**RAW DATA:**
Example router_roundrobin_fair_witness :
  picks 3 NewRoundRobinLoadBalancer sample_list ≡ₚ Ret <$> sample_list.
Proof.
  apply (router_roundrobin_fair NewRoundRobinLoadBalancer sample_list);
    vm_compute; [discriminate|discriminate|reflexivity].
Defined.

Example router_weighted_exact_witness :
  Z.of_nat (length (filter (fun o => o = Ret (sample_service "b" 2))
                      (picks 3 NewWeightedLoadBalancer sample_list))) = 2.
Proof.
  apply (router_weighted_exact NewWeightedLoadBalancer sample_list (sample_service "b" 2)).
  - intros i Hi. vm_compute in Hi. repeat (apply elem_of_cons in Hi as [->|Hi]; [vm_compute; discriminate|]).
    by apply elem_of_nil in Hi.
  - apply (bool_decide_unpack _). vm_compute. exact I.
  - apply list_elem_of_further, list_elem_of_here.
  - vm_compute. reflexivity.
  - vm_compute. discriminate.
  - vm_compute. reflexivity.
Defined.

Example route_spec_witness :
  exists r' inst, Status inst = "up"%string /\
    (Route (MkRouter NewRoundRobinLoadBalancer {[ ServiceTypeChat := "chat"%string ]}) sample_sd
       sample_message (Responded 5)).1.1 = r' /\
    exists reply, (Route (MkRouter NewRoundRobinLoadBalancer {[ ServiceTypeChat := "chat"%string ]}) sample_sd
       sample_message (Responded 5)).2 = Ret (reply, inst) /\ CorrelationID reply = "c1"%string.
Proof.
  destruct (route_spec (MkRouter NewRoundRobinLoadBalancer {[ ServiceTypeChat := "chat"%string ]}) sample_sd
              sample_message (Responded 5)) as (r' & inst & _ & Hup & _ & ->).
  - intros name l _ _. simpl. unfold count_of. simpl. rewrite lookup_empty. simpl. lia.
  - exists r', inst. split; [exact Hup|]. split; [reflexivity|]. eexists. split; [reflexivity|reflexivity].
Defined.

---

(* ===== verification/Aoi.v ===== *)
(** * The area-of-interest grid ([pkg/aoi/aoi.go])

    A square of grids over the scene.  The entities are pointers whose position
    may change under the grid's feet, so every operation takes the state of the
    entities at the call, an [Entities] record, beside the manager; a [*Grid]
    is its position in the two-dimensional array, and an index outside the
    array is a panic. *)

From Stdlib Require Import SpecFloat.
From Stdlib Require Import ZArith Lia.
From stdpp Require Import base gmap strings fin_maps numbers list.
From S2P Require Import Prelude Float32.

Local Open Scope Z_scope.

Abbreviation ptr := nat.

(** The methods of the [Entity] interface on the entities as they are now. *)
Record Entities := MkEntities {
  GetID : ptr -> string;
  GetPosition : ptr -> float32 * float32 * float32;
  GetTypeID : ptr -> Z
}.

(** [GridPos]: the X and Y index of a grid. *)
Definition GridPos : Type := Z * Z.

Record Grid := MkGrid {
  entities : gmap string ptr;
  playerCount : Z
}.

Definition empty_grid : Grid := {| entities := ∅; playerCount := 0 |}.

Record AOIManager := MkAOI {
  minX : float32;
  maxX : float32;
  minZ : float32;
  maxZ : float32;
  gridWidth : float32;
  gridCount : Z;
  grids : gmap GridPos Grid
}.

**REQUIRED ACTION:** The entries above hold the needed span. Transcribe exactly the lines from the one with "GetTypeID : ptr -> Z" to the one with "minX : float32;", both included.

**THE ANSWER:**
  GetTypeID : ptr -> Z
}.

(** [GridPos]: the X and Y index of a grid. *)
Definition GridPos : Type := Z * Z.

Record Grid := MkGrid {
  entities : gmap string ptr;
  playerCount : Z
}.

Definition empty_grid : Grid := {| entities := ∅; playerCount := 0 |}.

Record AOIManager := MkAOI {
  minX : float32;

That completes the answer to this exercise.